Small Business Rate Relief (SBRR)
If you occupy a single property and your rateable value is £12,000 or below, you pay nothing — 100% relief. If your RV is between £12,001 and £15,000, you get tapered relief: the percentage reduces gradually until you reach the full rate at £15,001.
You must apply for SBRR through your local council. It is not applied automatically in all areas.
Other reliefs and exemptions
Mandatory charity relief: registered charities receive 80% mandatory relief on their business rates. Local authorities can top this up to 100%.
Rural rate relief: businesses in rural settlements with a population below 3,000 may qualify for 100% rural rate relief if they are the only shop, pub, or petrol station in the village.
Enterprise zone relief: businesses in designated enterprise zones can receive 100% relief for up to five years.

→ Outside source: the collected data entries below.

(* ===== verification/DockerStats.v ===== *)
(** * Container statistics of the agent ([agent/docker.go], [entities/container/container.go])

    A poll lists the containers, asks the engine for the statistics of each one
    that is not excluded, retries those that failed once, and reports what is in
    the manager's map for the containers of this poll.  CPU and network figures
    are differences between polls of the same interval.

    The goroutines of a poll do their work under one mutex, so a batch is a loop
    over the containers in some order, which is a parameter ([Schedule]).  The
    manager decodes every answer with one JSON decoder over one buffer and into
    one [ApiStats] object; both are state here: an answer that is not complete
    JSON leaves its error in the decoder, and a field that an answer lacks keeps
    the value of the answer before.  What the engine answers is an argument. *)

From S2P Require Import Prelude GoFloat GoStrings GoText GoFmt Entities DeltaTracker.

(** The order in which the goroutines of a batch get the mutex. *)
Class Schedule := {
  schedule : ∀ {A}, list A → list A;
  schedule_perm : ∀ A (l : list A), schedule l ≡ₚ l;
}.

#[export] Instance in_order : Schedule | 100 :=
  {| schedule A l := l; schedule_perm A l := reflexivity l |}.

Module DockerStats.
Import DeltaTracker.
Local Open Scope Z_scope.

Abbreviation tracker_t := (DeltaTracker (K := string) (V := Z)).

Definition maxNetworkSpeedBps : Z := 5000000000.
Definition maxMemoryUsage : Z := 100 * 1024 * 1024 * 1024 * 1024.

(** [ApiInfo], the fields used; a port is its public number and its address. *)
Record ApiInfo := {
  Id : string; Names : list string; Status : string; Image : string; HealthStatus : string;
  Ports : list (Z * string);
}.

Record ApiStats := {
  Read : Z;                               (* nanoseconds *)
  NumProcs : Z;
  Networks : gmap string (Z * Z);         (* [RxBytes], [TxBytes] *)
  TotalUsage : Z; SystemUsage : Z;
  Usage : Z; Cache : Z; InactiveFile : Z; PrivateWorkingSet : Z;
}.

Discretionary relief: local councils have discretionary powers to grant relief for businesses that provide a community benefit, even if they do not meet the criteria above.
When do you become liable?
You become liable for business rates on the date you take occupation of the property, or — if the property is empty — the date the property became empty. Empty properties are usually exempt for the first three months (six months for industrial properties), after which standard rates apply.

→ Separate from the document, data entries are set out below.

(** [buildDockerContainerEndpoint], with the encoded query. *)
Definition buildDockerContainerEndpoint (containerID action query : string) : option string :=
  if validateContainerID containerID then
    Some ("http://localhost/containers/" ++ PathEscape containerID ++ "/" ++ action
          ++ (if String.eqb query "" then "" else "?" ++ query))%string
  else None.

(** The answer of the engine: an error, another status, or a body with its content type. *)
Inductive response :=
| NoResponse
| BadStatus
| Body (contentType : string) (r : reader).

(** [getLogs]: the requested address and, given its answer, the text ([None] on an error). *)
Definition getLogs (Do : string → response) (containerID : string) : option (list Z) :=
  endpoint ← buildDockerContainerEndpoint containerID "logs" "stderr=1&stdout=1&tail=200";
  match Do endpoint with
  | NoResponse | BadStatus => None
  | Body contentType r =>
      let multiplexed := HasSuffix contentType "multiplexed-stream" || detectDockerMultiplexedStream r in
      match decodeDockerLogStream r multiplexed with
      | Some (Done logs) => Some (if existsb (Z.eqb 27) logs then strip_ansi logs else logs)
      | _ => None
      end
  end.

(** ** The loop ends, within its limits *)

Lemma decode_frames_total fuel r total builder :
  (List.length (data r) < fuel)%nat → ∃ o, decode_frames fuel r total builder = Some o.
Proof.
  revert r total builder. induction fuel as [|fuel IH]; intros r total builder Hf; [lia|].
  simpl. destruct (List.length (data r) <? headerSize)%nat eqn:Hl; [eauto|].
  apply Nat.ltb_ge in Hl. unfold headerSize in *.
  destruct (_ =? 0); [apply IH; simpl; rewrite length_drop; lia|].
  destruct (maxLogFrameSize <? _); [eauto|].
  destruct (maxTotalLogSize <? _); [eauto|].
  destruct (List.length _ <? _)%nat; [eauto|].
  apply IH. simpl. rewrite !length_drop. lia.
Qed.

Definition bytes (l : list Z) : Prop := Forall (λ b, 0 ≤ b < 256) l.

Lemma BigEndian_range l : bytes l → 0 ≤ BigEndian_Uint32 l < 2 ^ 32.
Proof.
  intros Hl. destruct l as [|b0 [|b1 [|b2 [|b3 l]]]]; simpl; try lia.
  unfold bytes in Hl. rewrite !Forall_cons in Hl. lia.
Qed.

Lemma bytes_drop n l : bytes l → bytes (drop n l).
Proof. apply Forall_drop. Qed.

Lemma decode_frames_bound fuel r total builder logs :
  bytes (data r) → Z.of_nat (List.length builder) ≤ total ≤ maxTotalLogSize →
  decode_frames fuel r total builder = Some (Done logs) →
  Z.of_nat (List.length logs) ≤ maxTotalLogSize.
Proof.
  revert r total builder. induction fuel as [|fuel IH]; intros r total builder Hd Hb; [done|].
  simpl. destruct (List.length (data r) <? headerSize)%nat.
  { destruct (fails r); intros [= <-]. lia. }
  pose proof (BigEndian_range (drop 4 (data r)) (bytes_drop 4 _ Hd)) as Hr.
  destruct (_ =? 0); [by apply IH; [apply bytes_drop|]|].
  destruct (maxLogFrameSize <? _); [done|].
  destruct (maxTotalLogSize <? _) eqn:Et; [intros [= <-]; lia|]. zbool.
  assert (∀ (d : list Z) (k : Z), 0 ≤ k →
    Z.of_nat (List.length (builder ++ take (Z.to_nat k) d)) ≤ total + k) as Hlen.
  { intros d k Hk. rewrite length_app, length_take. lia. }
  destruct (List.length _ <? _)%nat.
  - destruct (fails r); intros [= <-]. etrans; [apply Hlen; lia|lia].
  - apply IH; [by do 2 apply bytes_drop|]. split; [apply Hlen; lia|lia].
Qed.

(** C22: decoding the log stream of a container ends whatever bytes the engine sends, and the
    text it returns is never larger than 5 MB. *)
Theorem log_stream_bounded r multiplexed :
  bytes (data r) →
  match decodeDockerLogStream r multiplexed with
  | Some (Done logs) => Z.of_nat (List.length logs) ≤ maxTotalLogSize
  | Some Failed => True
  | None => False
  end.
Proof.
  intros Hd. unfold decodeDockerLogStream. destruct multiplexed; cbn [negb].
  - destruct (decode_frames_total (enough r) r 0 []) as [o Ho]; [unfold enough; lia|].
    rewrite Ho. destruct o as [logs|]; [|done].
    eapply decode_frames_bound; [exact Hd| |exact Ho]. simpl. unfold maxTotalLogSize. lia.
  - destruct (fails r && _); [exact I|]. rewrite length_take.
    assert (0 ≤ maxTotalLogSize) by done. generalize dependent maxTotalLogSize. intros. lia.
Qed.

(** ** Round trip *)

Definition header (stream n : Z) : list Z :=
  [stream; 0; 0; 0; n / 2 ^ 24; n / 2 ^ 16 mod 256; n / 2 ^ 8 mod 256; n mod 256].

(** The frame the engine sends for a payload. *)
Definition frame (f : Z * list Z) : list Z :=
  let '(stream, payload) := f in header stream (Z.of_nat (List.length payload)) ++ payload.

Definition encode (frames : list (Z * list Z)) : list Z := List.concat (map frame frames).

Definition frame_ok (f : Z * list Z) : Prop :=
  (f.1 = 1 ∨ f.1 = 2) ∧ Z.of_nat (List.length f.2) ≤ maxLogFrameSize.

Lemma BigEndian_header stream n t :
  0 ≤ n < 2 ^ 32 → BigEndian_Uint32 (drop 4 (header stream n ++ t)) = n.
Proof.
  intros Hn. unfold header. cbn [drop app BigEndian_Uint32].
  change (2 ^ 24) with (256 * 256 * 256). change (2 ^ 16) with (256 * 256).
  change (2 ^ 8) with 256. rewrite <- !Z.div_div by lia.
  pose proof (Z.div_mod n 256 ltac:(lia)).
  pose proof (Z.div_mod (n / 256) 256 ltac:(lia)).
  pose proof (Z.div_mod (n / 256 / 256) 256 ltac:(lia)). lia.
Qed.

Lemma decode_frames_encode frames fuel total builder :
  Forall frame_ok frames →
  total = Z.of_nat (List.length builder) →
  total + Z.of_nat (List.length (List.concat (map snd frames))) ≤ maxTotalLogSize →
  (List.length (encode frames) < fuel)%nat →
  decode_frames fuel {| data := encode frames; fails := false |} total builder =
  Some (Done (builder ++ List.concat (map snd frames))%list).
Proof.
  revert fuel total builder. induction frames as [|[st payload] frames IH];
    intros fuel total builder Hok Ht Hlen Hfuel; (destruct fuel as [|fuel]; [lia|]).
  { simpl. by rewrite app_nil_r. }
  apply Forall_cons in Hok as [[_ Hsz] Hok]. cbn [fst snd] in Hsz.
  set (n := Z.of_nat (List.length payload)) in *.
  assert (encode ((st, payload) :: frames) = header st n ++ (payload ++ encode frames))%list as Henc.
  { unfold encode. cbn [map List.concat frame]. by rewrite <- app_assoc. }
  rewrite Henc in Hfuel |- *. rewrite !length_app in Hfuel.
  assert (0 ≤ n < 2 ^ 32) as Hn by (unfold maxLogFrameSize in Hsz; lia).
  assert (List.length (header st n) = 8%nat) as Hh by reflexivity.
  cbn [decode_frames data fails]. rewrite BigEndian_header by done.
  rewrite (proj2 (Nat.ltb_ge (List.length (header st n ++ _)) headerSize))
    by (rewrite length_app, Hh; unfold headerSize; lia).
  assert (drop headerSize (header st n ++ payload ++ encode frames)%list =
          (payload ++ encode frames)%list) as -> by reflexivity.
  cbn [map List.concat snd] in Hlen |- *. rewrite length_app in Hlen.
  destruct (n =? 0) eqn:E0.
  { zbool. assert (payload = []) as -> by (destruct payload; [done|simpl in *; lia]).
    cbn [app List.length] in *. rewrite IH; [done|done|done|lia|lia]. }
  zbool. rewrite (proj2 (Z.ltb_ge _ _)) by lia. rewrite (proj2 (Z.ltb_ge _ _)) by lia.
  assert (Z.to_nat n = List.length payload) as -> by lia.
  rewrite (proj2 (Nat.ltb_ge _ _)) by (rewrite length_app; lia).
  rewrite take_app_length, drop_app_length.
  rewrite IH; [by rewrite <- app_assoc|done|rewrite length_app; lia|lia|lia].
Qed.

Lemma encode_detected f frames b :
  Forall frame_ok (f :: frames) →
  detectDockerMultiplexedStream {| data := encode (f :: frames); fails := b |} = true.
Proof.
  intros [[Hs Hsz] _]%Forall_cons. destruct f as [st payload]. cbn [fst snd] in *.
  set (n := Z.of_nat (List.length payload)) in *.
  assert (0 ≤ n < 2 ^ 32) as Hn by (unfold maxLogFrameSize in Hsz; lia).
  pose proof (BigEndian_header st n [] Hn) as Hb.
  unfold detectDockerMultiplexedStream, encode. cbn [data map List.concat frame app header].
  unfold header in Hb. cbn [drop app] in Hb. fold n. rewrite Hb.
  destruct Hs as [-> | ->]; simpl; by apply Z.leb_le.
Qed.

(** The text of a container's logs is the payloads of the frames the engine sent, in order,
    whether or not the answer says that it is multiplexed. *)
Theorem log_frames_roundtrip Do containerID endpoint contentType f frames :
  buildDockerContainerEndpoint containerID "logs" "stderr=1&stdout=1&tail=200" = Some endpoint →
  Do endpoint = Body contentType {| data := encode (f :: frames); fails := false |} →
  Forall frame_ok (f :: frames) →
  let text := List.concat (map snd (f :: frames)) in
  Z.of_nat (List.length text) ≤ maxTotalLogSize → ¬ In 27 text →
  getLogs Do containerID = Some text.
Proof.
  intros He HDo Hok text Hlen Hesc. unfold getLogs. rewrite He. cbn [mbind option_bind].
  rewrite HDo. rewrite (encode_detected f frames false Hok), orb_true_r.
  unfold decodeDockerLogStream. cbn [negb].
  rewrite decode_frames_encode; [|done|done|done|unfold enough; cbn [data]; lia].
  cbn [app]. fold text. destruct (existsb (Z.eqb 27) text) eqn:E; [|done]. exfalso.
  apply existsb_exists in E as (x&Hx&<-%Z.eqb_eq). done.
Qed.
(** ** Escape sequences and addresses *)

Lemma csi_end_shorter s t : csi_end s = Some t → (List.length t < List.length s)%nat.
Proof.
  induction s as [|a s IH]; simpl; [done|].
  destruct (_ || _); [intros H%IH; lia|]. destruct (is_letter a); [|done]. intros [= <-]. lia.
Qed.

Lemma osc_end_shorter s t : osc_end s = Some t → (List.length t < List.length s)%nat.
Proof.
  induction s as [|a s IH]; simpl; [done|].
  destruct (a =? 7); [intros [= <-]; lia|]. intros H%IH. lia.
Qed.

Lemma after_escape_shorter s t : after_escape s = Some t → (List.length t < List.length s)%nat.
Proof.
  destruct s as [|a s]; simpl; [done|].
  destruct (if a =? 91 then csi_end s else None) eqn:E1.
  { intros [= <-]. destruct (a =? 91); [|done]. apply csi_end_shorter in E1. lia. }
  destruct (if a =? 93 then osc_end s else None) eqn:E2.
  { intros [= <-]. destruct (a =? 93); [|done]. apply osc_end_shorter in E2. lia. }
  destruct (_ || _); [|done]. intros [= <-]. lia.
Qed.

(** The fuel of [strip_ansi] never runs out: more makes no difference. *)
Lemma strip_fuel_enough n m s :
  (List.length s ≤ n)%nat → (List.length s ≤ m)%nat → strip_fuel n s = strip_fuel m s.
Proof.
  revert m s. induction n as [|n IH]; intros m s Hn Hm.
  { destruct s; [|simpl in *; lia]. by destruct m. }
  destruct m as [|m]; [destruct s; [done|simpl in *; lia]|].
  destruct s as [|a s]; [done|]. simpl in *.
  destruct (a =? 27); [|f_equal; apply IH; lia].
  destruct (after_escape s) as [t|] eqn:E; [|f_equal; apply IH; lia].
  apply after_escape_shorter in E. apply IH; lia.
Qed.

(** What is left is part of the text, in order. *)
Lemma strip_fuel_sublist n s : strip_fuel n s `sublist_of` s.
Proof.
  assert (∀ s t, csi_end s = Some t → t `sublist_of` s) as Hc.
  { clear. induction s as [|a s IH]; simpl; [done|]. intros t.
    destruct (_ || _); [intros ?; apply sublist_cons; auto|].
    destruct (is_letter a); [|done]. intros [= <-]. by apply sublist_cons. }
  assert (∀ s t, osc_end s = Some t → t `sublist_of` s) as Ho.
  { clear. induction s as [|a s IH]; simpl; [done|]. intros t.
    destruct (a =? 7); [intros [= <-]; by apply sublist_cons|intros ?; apply sublist_cons; auto]. }
  revert s. induction n as [|n IH]; intros s; [apply sublist_nil_l|].
  destruct s as [|a s]; [done|]. simpl. destruct (a =? 27); [|by apply sublist_skip].
  destruct (after_escape s) as [t|] eqn:E; [|by apply sublist_skip].
  etrans; [apply IH|]. apply sublist_cons. destruct s as [|b s]; [done|]. simpl in E.
  apply sublist_cons.
  destruct (if b =? 91 then csi_end s else None) eqn:E1; [|destruct (if b =? 93 then osc_end s else None) eqn:E2].
  - injection E as <-. destruct (b =? 91); [|done]. auto.
  - injection E as <-. destruct (b =? 93); [|done]. auto.
  - destruct (_ || _); [|done]. injection E as <-. done.
Qed.

(** One pass is not enough for nested sequences: what is left may be one. *)
Example strip_leaves_escape : strip_ansi [27; 27; 91; 109; 91; 109; 65] = [27; 91; 109; 65].
Proof. reflexivity. Qed.

Lemma hex_unreserved a : is_hex a = true → unreserved a = true.
Proof. destruct a as [[] [] [] [] [] [] [] []]; vm_compute; congruence. Qed.

(** A valid id goes into the address as it is: it cannot leave its path segment. *)
Lemma endpoint_exact id action query e :
  buildDockerContainerEndpoint id action query = Some e →
  e = ("http://localhost/containers/" ++ id ++ "/" ++ action
       ++ (if String.eqb query "" then "" else "?" ++ query))%string ∧
  forallb is_hex (list_ascii_of_string id) = true.
Proof.
  unfold buildDockerContainerEndpoint. destruct (validateContainerID id) eqn:Hv; [|done].
  unfold validateContainerID in Hv. apply andb_true_iff in Hv as [_ Hv]. intros [= <-].
  split; [|done].
  assert (PathEscape id = id) as ->; [|done]. clear action query.
  induction id as [|a id IH]; [done|]. simpl in Hv |- *. apply andb_true_iff in Hv as [Ha Hid].
  rewrite hex_unreserved by done. by rewrite IH.
Qed.

Definition ex_frames : list (Z * list Z) := [(1, [104; 105; 10]); (2, [33])].
Definition ex_do (e : string) : response :=
  Body "text/plain" {| data := encode ex_frames; fails := false |}.

Lemma log_frames_roundtrip_witness : getLogs ex_do "0123456789ab" = Some [104; 105; 10; 33].
Proof.
  apply (log_frames_roundtrip ex_do "0123456789ab"
    "http://localhost/containers/0123456789ab/logs?stderr=1&stdout=1&tail=200"
    "text/plain" (1, [104; 105; 10]) [(2, [33])]).
  - reflexivity.
  - reflexivity.
  - repeat constructor; try (by left); try (by right); unfold maxLogFrameSize; simpl; lia.
  - unfold maxTotalLogSize. simpl. lia.
  - simpl. intuition discriminate.
Defined.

How to appeal your rateable value
If you believe your rateable value is too high — for example, because your premises have been incorrectly measured or comparable properties have lower values — you can challenge it through the VOA's Check, Challenge, Appeal process at ratesforum.bst.gov.uk. You must first check your details, then challenge the valuation, and only appeal to the independent Valuation Tribunal if the challenge is unsuccessful.
The 2023 revaluation and transitional arrangements
The April 2023 revaluation significantly changed rateable values for many businesses. To cushion large increases, the government introduced transitional relief arrangements that phase in big increases over several years. Check with your local council whether your bill has been affected and whether you are benefiting from these transitional caps.
Understanding your rates bill — and claiming every relief you are entitled to — can save a small business hundreds or thousands of pounds each year.